The display aficionados in the audience have been waiting patiently, and now it’s their turn. Along the back edge of the Cobra XRS 9740, diffused with a piece of smoked black plastic, is an absolutely gorgeous eight character alphanumeric LED display in that perfect shade of Matrix green.

It turns out this is a HCMS-2973, a well documented display that’s even supported by a couple of Arduino libraries. These are normally pretty pricey, selling for $10 to $20 used and currently listed for $36 a pop on Digi-Key. That’s more than these old radar detectors often go for on eBay (to say nothing of flea market finds), so if you don’t mind spending some quality time with the desoldering wick, you could potentially turn a profit just by snapping up old detectors and reselling their screens.

In this case the HCMS-2973 lives on a small daughter-board that allows it to be mounted vertically. The fine people at Cobra even went through the trouble of sorting out the display’s somewhat unusual pin arrangement and broke out the five lines you need to actually drive it to solder pads along the edge of the board. Very thoughtful of them.

Potential for Greatness

On the flip side of the Cobra’s main PCB, we find a relatively familiar face: an ATmega644 microcontroller. Next to the 44-pin TQFP packaged chip are helpfully labeled JTAG points and what appears to be an unpopulated programming header.

Seeing not one but two recognizable microcontrollers is certainly refreshing considering how many miserable epoxy blobs we run into these days. Admittedly there aren’t a lot of folks chomping at the bit to hack a radar detector from the early 2000s, but assuming there was sufficient interest, let’s theorize a bit here.

Following the traces, the PIC in the laser module is connected directly to the I/O pins on the ATmega. A logic analyzer placed between them should reveal in relatively short order whatever whispered secrets the pair of microcontrollers are sharing with each other. That’s half of the device’s functionality right there. Getting the display working wouldn’t be a problem either, the HCMS-2973 is a standard component, and it to can be traced directly back to the pins on the ATmega.

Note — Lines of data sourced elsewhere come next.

(** *** The containment rule in the specification's words

    Ray casting with even-odd counting, on rings that are arrays of
    positions: a ray leaves the point towards [+x]; a ring contains the
    point when the ray crosses an odd number of its edges. *)

(** The vertex that precedes each vertex of a ring, cyclically. *)
Definition predecessors (ring : Ring) : list Position :=
  match ring with
  | [] => []
  | _ :: _ => List.last ring [] :: List.removelast ring
  end.

(** The edges of a ring, each as (end vertex, start vertex). *)
Definition edges (ring : Ring) : list (Position * Position) :=
  combine ring (predecessors ring).

(** The ordinate [y] lies strictly above the horizontal line through a
    point of ordinate [py]. *)
Definition above (py y : float) : bool := (py <? y)%float.

(** The abscissa at which the line through [(xi, yi)] and [(xj, yj)] meets
    the horizontal line of ordinate [py], computed in binary64, each
    operation rounded to nearest; the divisor is the height of the edge, or
    [1e-12] where that height is zero or NaN. *)
Definition crossingAbscissa (py xi yi xj yj : float) : float :=
  let height := (yj - yi)%float in
  let divisor :=
    if (height =? 0)%float || negb (height =? height)%float
    then 0x1.19799812dea11p-40%float else height in
  (((xj - xi) * (py - yi)) / divisor + xi)%float.

(** An edge is crossed by the ray that leaves the point towards [+x]: just
    one of its ends lies strictly above the ray, and the point is to the
    left of the abscissa at which the edge meets the line of the ray. *)
Definition rayCrosses (point : float * float)
    (e : Position * Position) : bool :=
  let '(px, py) := point in
  let '(xi, yi) := (entry (fst e) 0, entry (fst e) 1) in
  let '(xj, yj) := (entry (snd e) 0, entry (snd e) 1) in
  negb (Bool.eqb (above py yi) (above py yj))
  && (px <? crossingAbscissa py xi yi xj yj)%float.

Definition crossings (point : float * float) (ring : Ring) : nat :=
  length (List.filter (rayCrosses point) (edges ring)).

(** Even-odd rule: inside when the ray crosses an odd number of edges. *)
Definition insideRing (point : float * float) (ring : Ring) : bool :=
  Nat.odd (crossings point ring).

(** Inside the outer ring and inside none of the holes. *)
Definition insidePolygon (point : float * float) (rings : list Ring) : bool :=
  match rings with
  | [] => false
  | outer :: holes =>
      insideRing point outer && forallb (fun h => negb (insideRing point h)) holes
  end.

Definition insideMultiPolygon (point : float * float)
    (polygons : list (option (list Ring))) : bool :=
  existsb (fun poly => match poly with
                       | Some rings => insidePolygon point rings
                       | None => false
                       end) polygons.

(** *** The same rule in exact arithmetic *)

(** The number a binary64 value stands for, as a multiple of [2^-1074],
    the smallest positive binary64 value; NaN and the infinities stand for
    none. *)
Definition scaled (a : float) : option Z :=
  match Prim2SF a with
  | S754_zero _ => Some 0%Z
  | S754_finite negative mantissa exponent =>
      Some ((if negative then Z.neg mantissa else Z.pos mantissa)
            * 2 ^ (exponent + 1074))%Z
  | _ => None
  end.

(** The rational number a binary64 value stands for. *)
Definition rational (a : float) : option QArith_base.Q :=
  match scaled a with
  | Some z => Some (QArith_base.Qmake z (2 ^ 1074)%positive)
  | None => None
  end.

Definition ratLt (a b : QArith_base.Q) : bool := negb (QArith_base.Qle_bool b a).

(** The crossing test on rational numbers: just one end of the edge lies
    strictly above the ray, and the point is to the left of the point where
    the edge meets the line of the ray. *)
Definition crossesExactly (px py xi yi xj yj : QArith_base.Q) : bool :=
  negb (Bool.eqb (ratLt py yi) (ratLt py yj))
  && ratLt px
       (QArith_base.Qplus
          (QArith_base.Qdiv
             (QArith_base.Qmult (QArith_base.Qminus xj xi) (QArith_base.Qminus py yi))
             (QArith_base.Qminus yj yi))
          xi).

(** The crossing test in exact arithmetic, on the numbers the binary64
    coordinates stand for. *)
Definition rayCrossesExactly (point : float * float)
    (e : Position * Position) : bool :=
  match rational (fst point), rational (snd point),
        rational (entry (fst e) 0), rational (entry (fst e) 1),
        rational (entry (snd e) 0), rational (entry (snd e) 1) with
  | Some px, Some py, Some xi, Some yi, Some xj, Some yj =>
      crossesExactly px py xi yi xj yj
  | _, _, _, _, _, _ => false
  end.

(** The even-odd rule in exact arithmetic. *)
Definition insideRingExactly (point : float * float) (ring : Ring) : bool :=
  Nat.odd (length (List.filter (rayCrossesExactly point) (edges ring))).

End Containment.


(** ** HUC10-by-HUC6 resolver and HUC6 click handler
       (map component, lines 57-59, 191-240, 364-470, 915-924) *)

Module Watershed.
Import Containment.

(** *** Attribute values and watershed metadata *)

(** The value of a feature attribute.  The watershed service reports HUC
    codes and names as text, so an attribute is a string, [null], or
    missing ([undefined]). *)
Inductive JsValue : Type :=
| JsUndefined
| JsNull
| JsString (s : string).

(** ToBoolean. *)
Definition truthy (v : JsValue) : bool :=
  match v with
  | JsString s => negb (String.eqb s "")
  | _ => false
  end.

(** [String(v)]. *)
Definition toString (v : JsValue) : string :=
  match v with
  | JsUndefined => "undefined"
  | JsNull => "null"
  | JsString s => s
  end.

(** [v ?? d]. *)
Definition nullishCoalesce (v d : JsValue) : JsValue :=
  match v with
  | JsUndefined | JsNull => d
  | _ => v
  end.

(** A [properties] object: its own keys in [Object.keys] order, each with
    its value. *)
Definition Properties : Type := list (string * JsValue).

(** [properties[key]]. *)
Definition getProperty (properties : Properties) (key : string) : JsValue :=
  match List.find (fun kv => String.eqb (fst kv) key) properties with
  | Some kv => snd kv
  | None => JsUndefined
  end.

(** A GeoJSON object of type Feature, as the feature service returns it:
    its [properties] and its [geometry], [None] when that is [null]. *)
Record Feature : Type := mkFeature {
  properties : Properties;
  geometry : option Geometry
}.

Record FeatureCollection : Type := mkFeatureCollection {
  features : list Feature
}.

Definition isDigit (c : ascii) : bool :=
  (48 <=? nat_of_ascii c)%nat && (nat_of_ascii c <=? 57)%nat.

Definition lowerAscii (c : ascii) : ascii :=
  if (65 <=? nat_of_ascii c)%nat && (nat_of_ascii c <=? 90)%nat
  then ascii_of_nat (nat_of_ascii c + 32) else c.

Fixpoint lowerCase (s : string) : string :=
  match s with
  | EmptyString => EmptyString
  | String c s' => String (lowerAscii c) (lowerCase s')
  end.

(** A pattern matches somewhere in a string when it matches at the start of
    one of its suffixes. *)
Fixpoint matchesSomewhere (atStart : string -> bool) (s : string) : bool :=
  atStart s ||
  match s with
  | EmptyString => false
  | String _ s' => matchesSomewhere atStart s'
  end.

Definition startsWithDigit (s : string) : bool :=
  match s with
  | String c _ => isDigit c
  | EmptyString => false
  end.

(** [hu_?\d] at the start of a lower-cased string. *)
Definition huDigitAtStart (s : string) : bool :=
  match s with
  | String "h" (String "u" rest) =>
      startsWithDigit rest ||
      match rest with
      | String "_" rest' => startsWithDigit rest'
      | _ => false
      end
  | _ => false
  end.

(** [/huc|hu_?\d|code/i.test(key)]. *)
Definition fuzzyCodeKeyTest (key : string) : bool :=
  matchesSomewhere
    (fun s => String.prefix "huc" s || huDigitAtStart s || String.prefix "code" s)
    (lowerCase key).

(** [/name/i.test(key)]. *)
Definition fuzzyNameKeyTest (key : string) : bool :=
  matchesSomewhere (String.prefix "name") (lowerCase key).

(** The [for (const key of candidates)] loops: the value of the first
    candidate key whose property is truthy, if any. *)
Fixpoint firstTruthy (properties : Properties) (candidates : list string)
    : option JsValue :=
  match candidates with
  | [] => None
  | key :: rest =>
      if truthy (getProperty properties key)
      then Some (getProperty properties key)
      else firstTruthy properties rest
  end.

(** One of the two lookups of [extractWatershedMetadata]: the candidates,
    then the first key that passes the fuzzy test, then ['N/A'], and
    [String(value ?? 'N/A')] at the end. *)
Definition extractField (properties : Properties) (candidates : list string)
    (fuzzy : string -> bool) : string :=
  let value :=
    match firstTruthy properties candidates with
    | Some v => v
    | None =>
        match List.find fuzzy (List.map fst properties) with
        | Some fuzzyKey => getProperty properties fuzzyKey
        | None => JsString "N/A"
        end
    end in
  toString (nullishCoalesce value (JsString "N/A")).

Record WatershedMetadata : Type := mkMetadata {
  code : string;
  name : string
}.

(** [extractWatershedMetadata(properties, level)]. *)
Definition extractWatershedMetadata (properties : Properties) (level : nat)
    : WatershedMetadata :=
  let codeCandidates :=
    [ "HUC" +:+ pretty level; "HUC_" +:+ pretty level; "HU_" +:+ pretty level;
      "HUC_CODE"; "huc"; "huc_code"; "code" ] in
  let nameCandidates :=
    [ "NAME"; "HU_" +:+ pretty level +:+ "_NAME"; "HUC" +:+ pretty level +:+ "_NAME";
      "WBDNAME"; "name" ] in
  {| code := extractField properties codeCandidates fuzzyCodeKeyTest;
     name := extractField properties nameCandidates fuzzyNameKeyTest |}.

Fixpoint removeNonDigits (s : string) : string :=
  match s with
  | EmptyString => EmptyString
  | String c s' =>
      if isDigit c then String c (removeNonDigits s') else removeNonDigits s'
  end.

(** [normalizeHucCode(code)]: [String(code).replace(/\D/g, '')], and the
    empty string for [null] and [undefined]. *)
Definition normalizeHucCode (code : JsValue) : string :=
  match code with
  | JsUndefined | JsNull => ""
  | _ => removeNonDigits (toString code)
  end.

(** *** Remote queries *)

(** A query sent to the HUC10 layer of the feature service. *)
Inductive Query : Type :=
| WhereQuery (clause : string)
| IntersectsQuery (huc6Geometry : Geometry).

(** How the service answers: the callback's [result], or its [error]. *)
Inductive Reply : Type :=
| Resolved (result : FeatureCollection)
| Rejected (error : string).

(** [runHuc10WhereQuery(field, huc6Code)]: the query it sends. *)
Definition runHuc10WhereQuery (field huc6Code : string) : Query :=
  WhereQuery (field +:+ " LIKE '" +:+ huc6Code +:+ "%'").

(** [runHuc10IntersectsQuery(huc6Geometry)]: the query it sends. *)
Definition runHuc10IntersectsQuery (huc6Geometry : Geometry) : Query :=
  IntersectsQuery huc6Geometry.

Definition fieldCandidates : list string :=
  ["HUC10"; "HUC_10"; "HUC"; "huc10"; "huc_code"; "HUC_CODE"; "HU_10"].

(** *** Component state *)

(** Where an unfinished call of [queryHuc10ByHuc6] waits: at the [await] of
    the where-query for [field], with the candidates [rest] still to try,
    or at the [await] of the intersection query. *)
Inductive Awaiting : Type :=
| AwaitWhere (normalizedCode : string) (huc6Geometry : Geometry)
    (field : string) (rest : list string)
| AwaitIntersects (normalizedCode : string) (huc6Geometry : Geometry).

(** A click handler suspended at [await queryHuc10ByHuc6(...)]: its local
    [requestId] and [code], and where the call waits. *)
Record Handler : Type := mkHandler {
  requestId : Z;
  handlerCode : string;
  awaiting : Awaiting
}.

(** The refs of the component that the resolver and the click handler use,
    the features the HUC10 layer shows, and the click handlers suspended at
    their [await].  [huc10QueryRequestId] counts clicks; a binary64 number
    holds every integer below 2^53 exactly, so the counter is an integer. *)
Record MapState : Type := mkMapState {
  leaflet : bool;                                   (* mapObject.value.leaflet is set *)
  routeName : string;                               (* route.name *)
  huc10QueryCache : gmap string FeatureCollection;
  huc10DetectedField : string;
  huc10QueryRequestId : Z;
  huc10Layer : list Feature;                        (* features on the HUC10 layer *)
  alerts : list string;                             (* texts of the alerts displayed *)
  suspended : list Handler
}.

(** State after [onMounted]: the refs as declared (lines 57-59). *)
Definition initialState (route : string) : MapState :=
  {| leaflet := true; routeName := route;
     huc10QueryCache := ∅; huc10DetectedField := "";
     huc10QueryRequestId := 0; huc10Layer := []; alerts := [];
     suspended := [] |}.

Definition setCache (s : MapState) (c : gmap string FeatureCollection) : MapState :=
  {| leaflet := leaflet s; routeName := routeName s;
     huc10QueryCache := c; huc10DetectedField := huc10DetectedField s;
     huc10QueryRequestId := huc10QueryRequestId s; huc10Layer := huc10Layer s;
     alerts := alerts s; suspended := suspended s |}.

Definition setDetectedField (s : MapState) (f : string) : MapState :=
  {| leaflet := leaflet s; routeName := routeName s;
     huc10QueryCache := huc10QueryCache s; huc10DetectedField := f;
     huc10QueryRequestId := huc10QueryRequestId s; huc10Layer := huc10Layer s;
     alerts := alerts s; suspended := suspended s |}.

So what stands between the Cobra XRS 9740 and an open source replacement firmware for freedom-loving speedsters? Well, the big chip labeled “MCS LOGIC COBRA” might have something to say about it.

Any effort to create a custom firmware for the device would have to involve reverse engineering whatever this chip is doing. If Cobra went through the trouble of getting the chips manufactured, especially in a device that otherwise doesn’t seem to have a problem using off-the-shelf components, it’s probably used for some radar groking magic they wanted to keep close to the vest.

Of course, this is a bit of an oversimplification. There’s a handful of other unidentified chips lurking around the PCB that would need to be dealt with as well. Getting the classic “Hello World” running on the display might only be an afternoon’s worth of tinkering, but the difficulty really ramps up from there. If anyone feels like challenging themselves, it seems like there’s enough pieces here to conduct a fascinating open source experiment. Ultimately it might just boil down to how far a free software fanatic is willing to go keep the Smokey off his tail.